ADDITIONAL INFORMATION:

     No confirmation of cause of death
     No confirmation of any murder

     Casey Anthony was apparently a loving and attentive Mother to Caylee.
     No reports of or evidence of abuse
     No anecdotal reports of inappropriate treatment or abuse
     Father (George Anthony) is a liar, and not believable
     Father is guilty of apparent deceptive behavior during time of disappearance
     Father allegedly reported Caylee’s death was accident
     Father is ex-police with knowledge of criminal techniques
     Father would not admit ownership of duct tape
     Father would not admit location shown in certain photos in evidence

     Mother is liar
     Mother complicit in whatever disturbing family behavior and family history
     Mother has/had conflicting allegiances (Husband – Daughter – Son)

     Son could not confirm anything of substance
     Son did confirm dysfunctional family and household

     Discoverer of body was not believable – seemed to be hiding information
     Discoverer had apparent financial motive
     Discoverer’s son reported financial motive
     Discoverer made multiple visits to remains location without absolutely
      connecting the skull, etc. with the Police.
     Discoverer manipulated remains to some degree – possibly more than he
      admitted

     Police decided Casey Anthony was guilty
     Police did not fully investigate Father
     Police did not fully investigate Discoverer
     Police basically did not exhaust all opportunities

     Pathologist did “shoddy” job
     Pathologist ignored DNA testing on insects in/on remains
     Pathologist did no DNA testing on car trunk “stains and residue”
     Pathologist did not fully open skull or bone cavities for residue (Foreign
      substances, DNA testing, microscopic investigation)


CONCLUSION:

     Virtually everything presented by the Prosecution as evidence was highly flawed,
      irrelevant, unacceptable science on it’s face or behavior observation that can be
      attributed to many different causes… and there is no way to ascertain anything of
      value from this.

     Questioning of Casey Anthony pre-trial was probably flawed as she was functionally
      detained regardless of what she was told prior to interrogation. The Appellate Court
      would likely determine a person not trained in legal jargon nor law enforcement
      techniques could make the distinction between casual questioning and actual
      Miranda interrogation.

      Further, the Court would certainly find that it is the Police Officer’s obligation to
      recognize when the subject was passing from casual questioning and into damning
      interrogation. Failure to do this is functionally the same as failure to Mirandize.

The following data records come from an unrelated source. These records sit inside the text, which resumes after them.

Definition MUL_ALPHA : list Z :=
  [ 0x0000000000000000; 0xd73f04125e000004; 0xb37e0824bc000008; 0x64410c36e200000c;
    0x7bfc104865000010; 0xacc3145a3b000014; 0xc882186cd9000018; 0x1fbd1c7e8700001c;
    0xf6e52090ca000020; 0x21da248294000024; 0x459b28b476000028; 0x92a42ca62800002c;
    0x8d1930d8af000030; 0x5a2634caf1000034; 0x3e6738fc13000038; 0xe9583cee4d00003c;
    0xf1d7403d89000040; 0x26e8442fd7000044; 0x42a9481935000048; 0x95964c0b6b00004c;
    0x8a2b5075ec000050; 0x5d145467b2000054; 0x3955585150000058; 0xee6a5c430e00005c;
    0x073260ad43000060; 0xd00d64bf1d000064; 0xb44c6889ff000068; 0x63736c9ba100006c;
    0x7cce70e526000070; 0xabf174f778000074; 0xcfb078c19a000078; 0x188f7cd3c400007c;
    0xffb3807a0f000080; 0x288c846851000084; 0x4ccd885eb3000088; 0x9bf28c4ced00008c;
    0x844f90326a000090; 0x5370942034000094; 0x37319816d6000098; 0xe00e9c048800009c;
    0x0956a0eac50000a0; 0xde69a4f89b0000a4; 0xba28a8ce790000a8; 0x6d17acdc270000ac;
    0x72aab0a2a00000b0; 0xa595b4b0fe0000b4; 0xc1d4b8861c0000b8; 0x16ebbc94420000bc;
    0x0e64c047860000c0; 0xd95bc455d80000c4; 0xbd1ac8633a0000c8; 0x6a25cc71640000cc;
    0x7598d00fe30000d0; 0xa2a7d41dbd0000d4; 0xc6e6d82b5f0000d8; 0x11d9dc39010000dc;
    0xf881e0d74c0000e0; 0x2fbee4c5120000e4; 0x4bffe8f3f00000e8; 0x9cc0ece1ae0000ec;
    0x837df09f290000f0; 0x5442f48d770000f4; 0x3003f8bb950000f8; 0xe73cfca9cb0000fc;
    0xe37b1df41e00001d; 0x344419e640000019; 0x500515d0a2000015; 0x873a11c2fc000011;
    0x98870dbc7b00000d; 0x4fb809ae25000009; 0x2bf90598c7000005; 0xfcc6018a99000001;
    0x159e3d64d400003d; 0xc2a139768a000039; 0xa6e0354068000035; 0x71df315236000031;
    0x6e622d2cb100002d; 0xb95d293eef000029; 0xdd1c25080d000025; 0x0a23211a53000021;
    0x12ac5dc99700005d; 0xc59359dbc9000059; 0xa1d255ed2b000055; 0x76ed51ff75000051;
    0x69504d81f200004d; 0xbe6f4993ac000049; 0xda2e45a54e000045; 0x0d1141b710000041;
    0xe4497d595d00007d; 0x3376794b03000079; 0x5737757de1000075; 0x8008716fbf000071;
    0x9fb56d113800006d; 0x488a690366000069; 0x2ccb653584000065; 0xfbf46127da000061;
    0x1cc89d8e1100009d; 0xcbf7999c4f000099; 0xafb695aaad000095; 0x788991b8f3000091;
    0x67348dc67400008d; 0xb00b89d42a000089; 0xd44a85e2c8000085; 0x037581f096000081;
    0xea2dbd1edb0000bd; 0x3d12b90c850000b9; 0x5953b53a670000b5; 0x8e6cb128390000b1;
    0x91d1ad56be0000ad; 0x46eea944e00000a9; 0x22afa572020000a5; 0xf590a1605c0000a1;
    0xed1fddb3980000dd; 0x3a20d9a1c60000d9; 0x5e61d597240000d5; 0x895ed1857a0000d1;
    0x96e3cdfbfd0000cd; 0x41dcc9e9a30000c9; 0x259dc5df410000c5; 0xf2a2c1cd1f0000c1;
    0x1bfafd23520000fd; 0xccc5f9310c0000f9; 0xa884f507ee0000f5; 0x7fbbf115b00000f1;
    0x6006ed6b370000ed; 0xb739e979690000e9; 0xd378e54f8b0000e5; 0x0447e15dd50000e1;
    0xdbf63af53c00003a; 0x0cc93ee76200003e; 0x688832d180000032; 0xbfb736c3de000036;
    0xa00a2abd5900002a; 0x77352eaf0700002e; 0x13742299e5000022; 0xc44b268bbb000026;
    0x2d131a65f600001a; 0xfa2c1e77a800001e; 0x9e6d12414a000012; 0x4952165314000016;
    0x56ef0a2d9300000a; 0x81d00e3fcd00000e; 0xe59102092f000002; 0x32ae061b71000006;
    0x2a217ac8b500007a; 0xfd1e7edaeb00007e; 0x995f72ec09000072; 0x4e6076fe57000076;
    0x51dd6a80d000006a; 0x86e26e928e00006e; 0xe2a362a46c000062; 0x359c66b632000066;
    0xdcc45a587f00005a; 0x0bfb5e4a2100005e; 0x6fba527cc3000052; 0xb885566e9d000056;
    0xa7384a101a00004a; 0x70074e024400004e; 0x14464234a6000042; 0xc3794626f8000046;
    0x2445ba8f330000ba; 0xf37abe9d6d0000be; 0x973bb2ab8f0000b2; 0x4004b6b9d10000b6;
    0x5fb9aac7560000aa; 0x8886aed5080000ae; 0xecc7a2e3ea0000a2; 0x3bf8a6f1b40000a6;
    0xd2a09a1ff900009a; 0x059f9e0da700009e; 0x61de923b45000092; 0xb6e196291b000096;
    0xa95c8a579c00008a; 0x7e638e45c200008e; 0x1a22827320000082; 0xcd1d86617e000086;
    0xd592fab2ba0000fa; 0x02adfea0e40000fe; 0x66ecf296060000f2; 0xb1d3f684580000f6;
    0xae6eeafadf0000ea; 0x7951eee8810000ee; 0x1d10e2de630000e2; 0xca2fe6cc3d0000e6;
    0x2377da22700000da; 0xf448de302e0000de; 0x9009d206cc0000d2; 0x4736d614920000d6;
    0x588bca6a150000ca; 0x8fb4ce784b0000ce; 0xebf5c24ea90000c2; 0x3ccac65cf70000c6;
    0x388d270122000027; 0xefb223137c000023; 0x8bf32f259e00002f; 0x5ccc2b37c000002b;
    0x4371374947000037; 0x944e335b19000033; 0xf00f3f6dfb00003f; 0x27303b7fa500003b;
    0xce680791e8000007; 0x19570383b6000003; 0x7d160fb55400000f; 0xaa290ba70a00000b;
    0xb59417d98d000017; 0x62ab13cbd3000013; 0x06ea1ffd3100001f; 0xd1d51bef6f00001b;
    0xc95a673cab000067; 0x1e65632ef5000063; 0x7a246f181700006f; 0xad1b6b0a4900006b;
    0xb2a67774ce000077; 0x6599736690000073; 0x01d87f507200007f; 0xd6e77b422c00007b;
    0x3fbf47ac61000047; 0xe88043be3f000043; 0x8cc14f88dd00004f; 0x5bfe4b9a8300004b;
    0x444357e404000057; 0x937c53f65a000053; 0xf73d5fc0b800005f; 0x20025bd2e600005b;
    0xc73ea77b2d0000a7; 0x1001a369730000a3; 0x7440af5f910000af; 0xa37fab4dcf0000ab;
    0xbcc2b733480000b7; 0x6bfdb321160000b3; 0x0fbcbf17f40000bf; 0xd883bb05aa0000bb;
    0x31db87ebe7000087; 0xe6e483f9b9000083; 0x82a58fcf5b00008f; 0x559a8bdd0500008b;
    0x4a2797a382000097; 0x9d1893b1dc000093; 0xf9599f873e00009f; 0x2e669b956000009b;
    0x36e9e746a40000e7; 0xe1d6e354fa0000e3; 0x8597ef62180000ef; 0x52a8eb70460000eb;
    0x4d15f70ec10000f7; 0x9a2af31c9f0000f3; 0xfe6bff2a7d0000ff; 0x2954fb38230000fb;
    0xc00cc7d66e0000c7; 0x1733c3c4300000c3; 0x7372cff2d20000cf; 0xa44dcbe08c0000cb;
    0xbbf0d79e0b0000d7; 0x6ccfd38c550000d3; 0x088edfbab70000df; 0xdfb1dba8e90000db ].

     Much of the Prosecution’s case consisted of exhibits offering no evidentiary value,
      and so should have been disallowed at trial… clearly an exception upon Appeal.

     Many attempts to introduce direct evidence and rebuttal were denied wrongly by the
      Judge. (An opinion) The Appellate Court would surely determine at least some of
      this is reversible error.


VIRTUALLY ALL PHYSICAL EVIDENCE IS OF NO REAL VALUE AS IT IS CLEARLY
FLAWED AND CLEARLY CONSTITUTES REASONABLE DOUBT.

TAKEN COLLECTIVELY, PHYSICAL EVIDENCE OFFERS NO ADDITIONAL VALUE
FROM THAT TAKEN BY INDIVIDUAL PIECES. IN FACT, THE TOTALITY OF THE
PHYSICAL EVIDENCE LOSES VALUE WHEN TAKEN AS SUCH.

“EVIDENCE” BASED UPON DOCUMENTABLE OBSERVATION CAN BE THE RESULT
OF A WIDE VARIETY OF CAUSES, RANGING FROM GUILT OF MURDER TO STRESS
REACTION TO SOCIOPATHIC SYNDROMES PRESENT PRIOR TO THE CHILD’S
DEATH. THEREFORE, OF LITTLE EVIDENTIARY VALUE.

THE CONCEPT OF A NEGOTIATED JURY FINDING IS FLAWED INTRENSICALLY
(OPINION)

IN ANY CASE, THE EVIDENCE COULD NOT SUPPORT A GUILTY VERDICT AT ANY
LEVEL OFFERED TO THE JURY.

                                         FINALLY

THERE WAS NOT LEGITIMATE WAY TO SUPPORT A GUILTY VERDICT BASED UPON
THE EVIDENCE, INCLUDING THE LIKELY INAPPROPRIATE EVIDENCE OFFERED AT
ANY LEVEL.

THIS JURY PERFORMED APPROPRIATELY AND ACCURATELY UNDER THESE
CIRCUMSTANCES, AND GIVEN THE EVIDENCE AVAILABLE OR LACK THEREOF.